» **Exercise**
The response must consist of each line in the listing that has the word "fortinet" in it.
◆ ◆ ◆ ◆ ◆ ◆ ◆
Definition paloaltoIdent (snap : InventorySnapshot) (v : Var) : InventorySnapshot :=
  let val := toStr (Value_ v) in
  if bool_decide (val = "") then snap
  else if bool_decide (norm (OID v) = norm oidPanSerial) then snap <| sn_Serial := val |>
  else if bool_decide (norm (OID v) = norm oidPanSwVersion) then snap <| sn_OSVersion := val |>
  else if bool_decide (norm (OID v) = norm oidPanHwVersion) then
    if bool_decide (sn_Model snap = "") then snap <| sn_Model := val |> else snap
  else snap.
Definition paloaltoInventory : M (InventorySnapshot + Err) :=
  r ← CollectInventory showFloat;
  match r with
  | inr e => mret (inr e)
  | inl snap =>
      '(ident, _) ← sGet [oidPanSerial; oidPanSwVersion; oidPanHwVersion];
      mret (inl (foldl paloaltoIdent (snap <| sn_Vendor := "Palo Alto Networks" |>) ident))
  end.

(** *** Juniper and Huawei *)

Definition oidJnxOperatingDescr : string := ".1.3.6.1.4.1.2636.3.1.13.1.5".
Definition oidJnxOperatingTemp : string := ".1.3.6.1.4.1.2636.3.1.13.1.7".
Definition oidJnxOperatingCPU : string := ".1.3.6.1.4.1.2636.3.1.13.1.8".
Definition oidJnxOperatingBuffer : string := ".1.3.6.1.4.1.2636.3.1.13.1.11".

Definition juniperLabel (names : gmap string string) (key idx : string) : gmap string string :=
  let n := default "" (names !! idx) in if bool_decide (n = "") then {[key := idx]} else {[key := n]}.
Definition maxMemory (oid : string) (out : list Sample) : M (list Sample) :=
  maxMem ← maxCol oid;
  if above0 maxMem then gauge out "netinv_device_memory_percent" ∅ maxMem else mret out.
Definition juniperHealth : M (list Sample) :=
  names ← WalkColumn oidJnxOperatingDescr (fun names idx v =>
    mret match Str v with Some s => if slen s <? 64 then <[idx := s]> names else names | None => names end) (∅ : gmap string string);
  out ← gaugeCol oidJnxOperatingCPU "netinv_device_cpu_percent" (juniperLabel names "cpu") above0 [];
  out ← gaugeCol oidJnxOperatingTemp "netinv_sensor_temperature_celsius" (juniperLabel names "sensor") above0 out;
  maxMemory oidJnxOperatingBuffer out.

Definition oidHwEntityCPU : string := ".1.3.6.1.4.1.2011.5.25.31.1.1.1.1.5".
Definition oidHwEntityMem : string := ".1.3.6.1.4.1.2011.5.25.31.1.1.1.1.7".
Definition oidHwEntityTemp : string := ".1.3.6.1.4.1.2011.5.25.31.1.1.1.1.11".
Definition huaweiHealth : M (list Sample) :=
  out ← gaugeCol oidHwEntityCPU "netinv_device_cpu_percent" (fun idx => {["cpu" := idx]}) above0 [];
  out ← maxMemory oidHwEntityMem out;
  gaugeCol oidHwEntityTemp "netinv_sensor_temperature_celsius" (fun idx => {["sensor" := idx]})
    (fun f => above0 f && flt f (float_of 200)) out.

(** *** Ruckus *)

Definition oidSystemName : string := ".1.3.6.1.4.1.25053.1.15.1.1.1.1.1.0".
Definition oidSystemModel : string := ".1.3.6.1.4.1.25053.1.15.1.1.1.1.9.0".
Definition oidSystemSerial : string := ".1.3.6.1.4.1.25053.1.15.1.1.1.1.15.0".
Definition oidSystemVersion : string := ".1.3.6.1.4.1.25053.1.15.1.1.1.1.18.0".
Definition oidStatsNumAP : string := ".1.3.6.1.4.1.25053.1.15.1.1.1.15.1.0".
Definition oidStatsNumClient : string := ".1.3.6.1.4.1.25053.1.15.1.1.1.15.2.0".
Definition apTable : string := ".1.3.6.1.4.1.25053.1.15.2.1.1.2.1.1".

(** [toStr] of this connector keeps the blanks. *)
Definition ruckusStr (v : Value) : string := default "" (Str v).

Definition ruckusScalar (out : list Sample) (v : Var) : M (list Sample) :=
  match Num (Value_ v) with
  | None => mret out
  | Some f =>
      if bool_decide (norm (OID v) = norm oidStatsNumAP) then gauge out "netinv_wireless_ap_count" ∅ f
      else if bool_decide (norm (OID v) = norm oidStatsNumClient) then gauge out "netinv_wireless_client_count" ∅ f
      else mret out
  end.
(** The access points that answered, those that are up among them: the column
    of the status. The column of the models is walked, and left unused. *)
Definition apCount (c : float64 * float64) (idx : string) (v : Value) : M (float64 * float64) :=
  mret match Num v with
       | None => c
       | Some f => (if feq f (float_of 1) then fadd c.1 (float_of 1) else c.1, fadd c.2 (float_of 1))
       end.
Definition ruckusHealth : M (list Sample) :=
  '(scalars, _) ← sGet [oidStatsNumAP; oidStatsNumClient];
  out ← eachM ruckusScalar [] scalars;
  _ ← WalkColumn (apTable +:+ ".4") (fun models idx v => mret (<[idx := ruckusStr v]> models)) (∅ : gmap string string);
  '(up, total) ← WalkColumn (apTable +:+ ".3") apCount (float_of 0, float_of 0);
  if above0 total then
    out ← gauge out "netinv_wireless_ap_up_count" ∅ up;
    gauge out "netinv_wireless_ap_total" ∅ total
  else mret out.

Definition ruckusIdent (snap : InventorySnapshot) (v : Var) : InventorySnapshot :=
  let val := ruckusStr (Value_ v) in
  if bool_decide (val = "") then snap
  else if bool_decide (norm (OID v) = norm oidSystemModel) then snap <| sn_Model := val |>
  else if bool_decide (norm (OID v) = norm oidSystemSerial) then snap <| sn_Serial := val |>
  else if bool_decide (norm (OID v) = norm oidSystemVersion) then snap <| sn_OSVersion := val |>
  else if bool_decide (norm (OID v) = norm oidSystemName) then
    if bool_decide (sn_SysName snap = "") then snap <| sn_SysName := val |> else snap
  else snap.
Definition ruckusInventory : M (InventorySnapshot + Err) :=
  r ← CollectInventory showFloat;
  match r with
  | inr e => mret (inr e)
  | inl snap =>
      '(ident, _) ← sGet [oidSystemModel; oidSystemSerial; oidSystemVersion; oidSystemName];
      mret (inl (foldl ruckusIdent (snap <| sn_Vendor := "Ruckus" |>) ident))
  end.

(** ** Dispatch: the health of a connector that does not define one is that of
    the generic connector it embeds. *)
Context (ParseFloat : string -> option float64).

Definition healthOf (id : string) : M (list Sample) :=
  if bool_decide (id = "cisco-ios") then ciscoHealth
  else if bool_decide (id = "fortinet-fortios") then fortinetHealth
  else if bool_decide (id = "paloalto-panos") then paloaltoHealth
  else if bool_decide (id = "juniper-junos") then juniperHealth
  else if bool_decide (id = "huawei-vrp") then huaweiHealth
  else if bool_decide (id = "ruckus") then ruckusHealth
  else CollectHealth showFloat ParseFloat.
Definition inventoryOf (id : string) : M (InventorySnapshot + Err) :=
  if bool_decide (id = "fortinet-fortios") then fortinetInventory
  else if bool_decide (id = "paloalto-panos") then paloaltoInventory
  else if bool_decide (id = "ruckus") then ruckusInventory
  else CollectInventory showFloat.
End vendors.

(** * Properties *)

(** ** The registry *)

Lemma RegisterAll_spec cs : forall r, NoDup (map c_ID cs) -> Forall (fun c => r !! c_ID c = None) cs ->
  exists r', RegisterAll r cs = Ret r' /\ forall id c, r' !! id = Some c <-> r !! id = Some c \/ c ∈ cs /\ c_ID c = id.
Proof.
  induction cs as [|c cs IH]; intros r Hn Hf; cbn [RegisterAll].
  { exists r. split; [done|]. intros id c. set_solver. }
  apply Forall_cons in Hf as [Hc Hf]. apply NoDup_cons in Hn as [Hni Hn]. unfold Register. rewrite Hc, bool_decide_false by by intros [].
  destruct (IH (<[c_ID c := c]> r) Hn) as (r' & E & Hr').
  { rewrite Forall_forall in *. intros c' Hc'. rewrite lookup_insert_ne; [by apply Hf|]. intros Ei. apply Hni. rewrite Ei. by apply list_elem_of_fmap_2. }
  exists r'. split; [exact E|]. intros id c'. rewrite Hr'. destruct (decide (c_ID c = id)) as [<-|Hne].
  - rewrite lookup_insert_eq, Hc. split; [intros [[= <-]|[? ?]]; [right; set_solver|right; set_solver]|].
    intros [?|[[->|Hin]%elem_of_cons Ei]]; [done|by left|by right].
  - rewrite lookup_insert_ne by done. split; [intros [?|[? ?]]; [by left|right; set_solver]|].
    intros [?|[[->|Hin]%elem_of_cons Ei]]; [by left|done|by right].
Qed.

Section match_.
Context `{MapRange} (ToLower : string -> string).
Abbreviation allConnectors := (allConnectors ToLower).
Lemma split_bytes_ne sep acc b : split_bytes sep acc b <> [].
Proof. revert acc. induction b as [|c b IH]; intros acc; cbn; [done|]. case_decide; [done|apply IH]. Qed.
Lemma likes_pieces s t : likes (escapeLike s) t <-> shaped (split_bytes percentSign [] s) t.
Proof.
  remember (length s) as n eqn:En. revert s t En. induction n as [n IH] using lt_wf_ind. intros s t ->.
  destruct (decide (percentSign ∈ s)) as [Hin|Hn].
  - apply list_elem_of_split_l in Hin as (p & rest & -> & Hp). rewrite Split_first by done. cbn [reverse app].
    rewrite escapeLike_app, escapeLike_cons, likes_piece by done. change (escapeByte percentSign) with [percentSign]. cbn [app].
    setoid_rewrite likes_percent_inv. specialize (IH (length rest) ltac:(rewrite length_app; cbn; lia) rest).
    setoid_rewrite IH; [|done]. destruct (split_bytes percentSign [] rest) as [|q qs] eqn:E.
    { by apply split_bytes_ne in E. }
    rewrite reverse_nil. cbn [app shaped]. split.
    + intros (a & c & -> & Ha & b & c' & -> & Hc). by exists a, b, c'.
    + intros (a & b & c & -> & Ha & Hc). exists a, (b ++ c). split; [done|]. split; [done|]. by exists b, c.
  - rewrite Split_last by done. rewrite reverse_nil. cbn [app shaped]. by apply likes_last.
Qed.
End like.

(** What the database says of [ILIKE ... ESCAPE '\']. *)
Class LikeLaws (same : byte -> byte -> Prop) (ILIKE : string -> string -> bool) : Prop :=
  like_doc : forall v p, ILIKE v p = true <-> likes same (to_bytes p) (to_bytes v).
Definition readRow {A} (read : Inv -> option A) (missing : Err) : Tx A := fun t =>
  match read t with Some x => (inl x, t) | None => (inr missing, t) end.
Definition addAltAddressTx (i : nat) (keepID a : string) : Tx (list string) :=
  attempt (RecordAddress i) "record alternate address" (fun t =>
    let t := updateDevice keepID (withAlt a) t in
    (inl (match deviceOf keepID t with Some d => iv_Alt d | None => [] end), t)).
(** The loop over the addresses; what the last one returned. *)
Fixpoint addAddresses (i : nat) (keepID : string) (got addrs : list string) : Tx (list string) :=
  match addrs with
  | [] => fun t => (inl got, t)
  | a :: addrs => let* got := addAltAddressTx i keepID a in addAddresses (S i) keepID got addrs
  end.
(** [jsonb_agg(DISTINCT)]: [distinct] is the order it gives the tags. *)
Definition mergeTags (keepID : string) (dupTags : list string) : Tx (list string) :=
  if bool_decide (dupTags = []) then fun t => (inl [], t) else
  attempt MergeTags "merge tags" (fun t =>
    let t := updateDevice keepID (fun d => d <| iv_Tags := distinct (iv_Tags d ++ dupTags) |>) t in
    (inl (match deviceOf keepID t with Some d => iv_Tags d | None => [] end), t)).

Definition mergeTx (keepID dupID : string) : Tx MergeResult :=
  let* keptName := attempt LoadSurvivor "load survivor"
    (readRow (fun t => iv_Name <$> head (filter (fun d => iv_ID d = keepID /\ liveDevice d) (in_devices t)))
       (New KindNotFound "the device to keep was not found")) in
  let* dup := attempt LoadDuplicate "load duplicate" (readRow (deviceOf dupID) (New KindNotFound "the duplicate was not found")) in
  if bool_decide (iv_Status dup = "retired") then fun t => (inr (New KindConflict "that device is already retired"), t) else
  let* alts := addAddresses 0 keepID [] (iv_IP dup :: iv_Alt dup) in
  let* added := mergeTags keepID (iv_Tags dup) in
  let* _ := attempt RetireDuplicate "retire duplicate" (fun t => (inl tt, updateDevice dupID (retire keptName) t)) in
  let* _ := attempt DisableSchedules "disable duplicate schedules" (fun t => (inl tt, stopPolling dupID t)) in
  fun t => (inl (mkMergeResult keepID keptName dupID (iv_Name dup) alts added false false), t).

Definition Merge (keepID dupID : string) : Tx MergeResult :=
  if bool_decide (keepID = dupID) then fun t => (inr (New KindInvalid "a device cannot be merged into itself"), t)
  else InTx (mergeTx keepID dupID).
End merge.

(** * Properties *)

(** ** Groups *)

Section groups.
Context (lower : string -> string) (order : list DupRow -> list DupRow).

Definition rowKey (r : DupRow) : string * string := (r.1.1, r.1.2).
Definition groupKey (g : DuplicateGroup) : string * string := (dg_Match g, dg_Value g).
Definition groupRows (g : DuplicateGroup) : list DupRow := map (fun d => (dg_Match g, dg_Value g, d)) (dg_Devices g).

(** Rows in the order of their keys: those of a key are together. *)
Fixpoint together (l : list DupRow) : Prop :=
  match l with
  | [] => True
  | r :: l => together l /\ match l with [] => True | r' :: _ => rowKey r = rowKey r' \/ rowKey r ∉ map rowKey l end
  end.
Class OrderLaws : Prop := { order_perm : forall l, order l ≡ₚ l; order_together : forall l, together (order l) }.

Lemma together_snoc l r : together (l ++ [r]) -> together l /\ (rowKey r ∈ map rowKey l -> option_map rowKey (last l) = Some (rowKey r)).
Proof.
  induction l as [|x l IH]; [by split; [|intros ?%elem_of_nil]|]. cbn [app together]. intros [Ht Hx].
  destruct (IH Ht) as [H1 H2]. destruct l as [|y l].
  - split; [done|]. cbn in *. intros [E|E]%elem_of_cons; [by rewrite E|by apply elem_of_nil in E].
  - split; [split; [done|]|].
    + cbn [app] in Hx. destruct Hx as [Hx|Hx]; [by left|right]. intros Hin. apply Hx.
      change (y :: l ++ [r]) with ((y :: l) ++ [r]). rewrite map_app. apply elem_of_app. by left.
    + intros [E|E]%elem_of_cons; [|by apply H2]. cbn [app] in Hx. rewrite last_cons_cons.
      destruct Hx as [Hx|Hx]; [apply H2; rewrite E, Hx; by left|]. destruct Hx.
      change (y :: l ++ [r]) with ((y :: l) ++ [r]). rewrite map_app. apply elem_of_app. right. rewrite <- E. by left.
Qed.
◆ ◆ ◆ ◆ ◆ ◆ ◆
» **Written response**
  else if bool_decide (id = "fortinet-fortios") then fortinetHealth
  if bool_decide (id = "fortinet-fortios") then fortinetInventory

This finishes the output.